Voodoo founded their operation on being one of the first high volume 3D printing manufacturing company. They would like to be the additive manufacturing solution companies can use for their end-use parts and products. In an interview with Engineering.com Voodoo Manufacturing’s CEO and cofounder, Max Friefeld, detailed how he wanted to see 3D printing move beyond rapid prototyping and move into wider industrial use such as the metal components used in Aerospace and Medical manufacturing.
“The market of 3D printers has been built towards these high-end value, low-volume applications,” said Friefeld.“We kind of started two years ago with the opposite approach to go after low-volume, everyday plastic parts that you might get injection molded and shipped over from another country for use in your consumer product or device.” (http://bit.ly/2eHMoYr)

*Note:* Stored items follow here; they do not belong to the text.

(** * QuickCut Pro: the Monday.com webhook handler

    A shallow embedding of the serverless function that reconciles the
    field-change events of the external board with the rows of the
    [projects] table (the handler beside [api/create-project.ts]), and of
    the part of the SQL migration that declares that table, followed by
    the properties the specification states about them; then of the
    code around it: the creation handler, the board service of the
    client, the handlers of the project page, and the pages.

    Layout:
    - [Js]           JavaScript values, truthiness, property access, strings;
    - [Store]        the Supabase client as an interface, the trace of the
                     calls sent to it, and the [projects] table of the
                     migration in memory;
    - [Webhook]      the handler;
    - [Reference]    an engine with a JSON parser, to run the handler;
    - [Statements], [MoreStatements], [ClientStatements]
                     the vocabulary the properties are stated in;
    - [Scenario], [MoreScenario]
                     configurations, tables, requests and answers;
    - [CreateProject] the handler of [api/create-project.ts];
    - [Monday]       [MondayService] and [createMondayService];
    - [ProjectView]  [handleSubmitFeedback] and [handleApprove];
    - [App], [SignUp] [AppContent] and the sign-up form;
    - [WebhookFacts] the properties of the specification;
    - [Runs]         the handler on the requests of [Scenario];
    - [HandlerFacts], [CreateProjectFacts], [ClientFacts]
                     further properties of the code;
    - [MoreRuns]     the code on the inputs of [MoreScenario].

    Console output is not modelled, and [createClient], which builds the
    client object without sending anything, is left out. A request of
    the client to the board is recorded by its variables, and what
    [fetch] or the store resolve to is given. The in-memory table
    compares cells as text and does not check the types of the
    columns. *)

From Stdlib Require Import ZArith List String Ascii Bool Lia.
Import ListNotations.
Local Open Scope Z_scope.

(* ===================================================================== *)
(** * JavaScript values                                                   *)
(* ===================================================================== *)

Module Js.

(** A JavaScript string is a sequence of UTF-16 code units. *)
Definition jsstring : Type := list Z.

(** An ASCII literal of the source, as code units. *)
Definition js (s : string) : jsstring :=
  map (fun a => Z.of_nat (nat_of_ascii a)) (list_ascii_of_string s).

Fixpoint str_eqb (a b : jsstring) : bool :=
  match a, b with
  | [], [] => true
  | x :: a', y :: b' => (x =? y) && str_eqb a' b'
  | _, _ => false
  end.

Section Values.

Variable number : Type.

#[local] Unset Elimination Schemes.

(** The values a request body, a parsed JSON text or a database row can
    hold. Numbers are kept abstract: the handler only ever tests them for
    truthiness. An object is its list of own properties in insertion
    order; the first binding of a key is the effective one. *)
Inductive JsVal : Type :=
| JUndefined
| JNull
| JBool (b : bool)
| JNum (n : number)
| JStr (s : jsstring)
| JArr (items : list JsVal)
| JObj (props : list (jsstring * JsVal)).

End Values.

Arguments JUndefined {number}.
Arguments JNull {number}.
Arguments JBool {number} b.
Arguments JNum {number} n.
Arguments JStr {number} s.
Arguments JArr {number} items.
Arguments JObj {number} props.

(** What the handler needs from the JavaScript engine. *)
Class Engine (number : Type) : Type := {
  (** [false] exactly on [0], [-0] and [NaN] *)
  num_truthy : number -> bool;
  (** [JSON.parse]; [None] stands for the [SyntaxError] it throws *)
  JSON_parse : jsstring -> option (JsVal number);
  (** the message of the [TypeError] the engine raises *)
  type_error_message : jsstring
}.

(** Outcome of evaluating an expression: a value, or a thrown exception.
    What is thrown is either a value ([throw e]) or the engine's own
    [TypeError]. *)
Inductive Exn (number : Type) : Type :=
| Thrown (v : JsVal number)
| TypeError.
(** What [EvolvableLookerUp.__init__] leaves in
    [self.mutation_probability], given the keyword argument and the
    parameters: its code is not in the sources and the specification is
    silent on it. *)
Variable init_mutation_probability : option Q -> Plays -> option Q.

(** Modelled from the spec: [EvolvableLookerUp.__init__] and
    [LookerUp.__init__] of [lookerup.py] are not in the sources.
    Sections 3 and 7: construction sets the parameters, the pattern and
    the seed actions, derives the table from the pattern, fails with a
    ConfigurationError when the pattern and the key space differ in
    length, and is invalid when the seed actions are shorter than the
    largest depth.  Line 72 of [gambler.py] then copies the pattern into
    a list of the instance's own. *)
Definition EvolvableGambler_init (pat : list Q) (params : Plays)
    (ia : list Action) (mp : option Q) : M EvolvableGambler :=
  table <~ liftM (from_pattern pat params) ;;
  if decide (max_depth params <= Z.of_nat (length ia))%Z
  then fun h =>
         let '(h', l) := alloc h pat in
         (h', Ok (mkEvolvableGambler params l ia
                    (init_mutation_probability mp params) table))
  else liftM (Err InsufficientSeedError).

(** [self.pattern = vector] is done before [from_pattern] may raise. *)
Definition receive_vector (h : heap) (self : EvolvableGambler) (vector : loc)
  : EvolvableGambler * result unit :=
  let self1 := mkEvolvableGambler (parameters self) vector
                 (initial_actions self) (mutation_probability self)
                 (_lookup self) in
  match from_pattern (deref h vector) (parameters self1) with
  | Ok table => (mkEvolvableGambler (parameters self1) (pattern self1)
                   (initial_actions self1) (mutation_probability self1) table,
                 Ok tt)
  | Err e => (self1, Err e)
  end.

Definition create_vector_bounds (h : heap) (self : EvolvableGambler)
  : list Q * list Q :=
  let size := length (deref h (pattern self)) in
  (replicate size 0%Q, replicate size 1%Q).

Definition mutate (d : Draws) (self : EvolvableGambler) : M EvolvableGambler :=
  pat <~ (fun h => match mutate_pattern d h (pattern self)
                           (mutation_probability self) with
                   | Ok (h', l) => (h', Ok l)
                   | Err e => (h, Err e)
                   end) ;;
  let num_actions := max_depth (parameters self) in
  let ia := choices d <$> seq 0 (Z.to_nat num_actions) in
  fun h => EvolvableGambler_init (deref h pat) (parameters self) ia
             (mutation_probability self) h.

Definition crossover (d : Draws) (self other : EvolvableGambler)
  : M EvolvableGambler :=
  fun h =>
    let pattern1 := deref h (pattern self) in
    let pattern2 := deref h (pattern other) in
    let cross_point := randint d in
    let offspring_pattern :=
      take cross_point pattern1 ++ drop cross_point pattern2 in
    EvolvableGambler_init offspring_pattern (parameters self)
      (initial_actions self) (mutation_probability self) h.

End EvolvableGambler.

(** ** Strings: [str.split], [str.join], [str] and [int] on integers *)

Fixpoint split (sep : ascii) (s : string) : list string :=
  match s with
  | EmptyString => [EmptyString]
  | String c s' =>
      if Ascii.eqb c sep then EmptyString :: split sep s'
      else match split sep s' with
           | hd :: tl => String c hd :: tl
           | [] => [String c EmptyString]
           end
  end.

Fixpoint join (sep : ascii) (l : list string) : string :=
  match l with
  | [] => EmptyString
  | [x] => x
  | x :: l' => (x ++ String sep (join sep l'))%string
  end.

Definition str_int (z : Z) : string := NilZero.string_of_int (Z.to_int z).

(** [int] on the decimal numerals that [str] produces (Python's [int] also
    accepts blanks, a plus sign and underscores). *)
Definition int_of_str (s : string) : result Z :=
  of_option (Z.of_int <$> NilZero.int_of_string s) DeserializationError.

(** Modelled from the spec: [actions_to_str] and [str_to_actions] of
    [action.py] are not in the sources.  Section 6: the seed actions are
    rendered as single letters, one per action, in history order; section 7:
    an invalid action letter is a DeserializationError. *)
Definition action_letter (a : Action) : ascii :=
  match a with C => "C"%char | D => "D"%char end.

Definition action_of_letter (c : ascii) : result Action :=
  if Ascii.eqb c "C" then Ok C
  else if Ascii.eqb c "D" then Ok D
  else Err DeserializationError.

Definition actions_to_str (actions : list Action) : string :=
  string_of_list_ascii (action_letter <$> actions).

Definition str_to_actions (s : string) : result (list Action) :=
  mapM_result action_of_letter (list_ascii_of_string s).

Fixpoint mem_char (c : ascii) (s : string) : bool :=
  match s with
  | EmptyString => false
  | String c' s' => Ascii.eqb c' c || mem_char c s'
  end.

Section Serialization.

Variable init_mutation_probability : option Q -> Plays -> option Q.

(** Python's [str] of a weight and [float] of a string ([None] when
    [float] raises). *)
Variable str_float : Q -> string.
Variable float_of_str : string -> option Q.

Voodoo Manufacturing is able to compete with the $162 billion injection molding market by utilizing affordable, off the shelf 3D printers which are relatively low cost compared to expensive industrial additive manufacturing machines. Currently, Voodoo has competitive prices for runs of up to 10,000 units using its series of print farms. Although, the company is working hard to make sure they will become economically viable for runs above the previously stated 10,000 units. “With Voodoo, there’s no up-front investment,” Friefeld said.“We can get started with the file and get your part the next day, or 10,000 parts in two weeks. We’re fast and we have very little startup costs with our process.” (http://bit.ly/2eHMoYr)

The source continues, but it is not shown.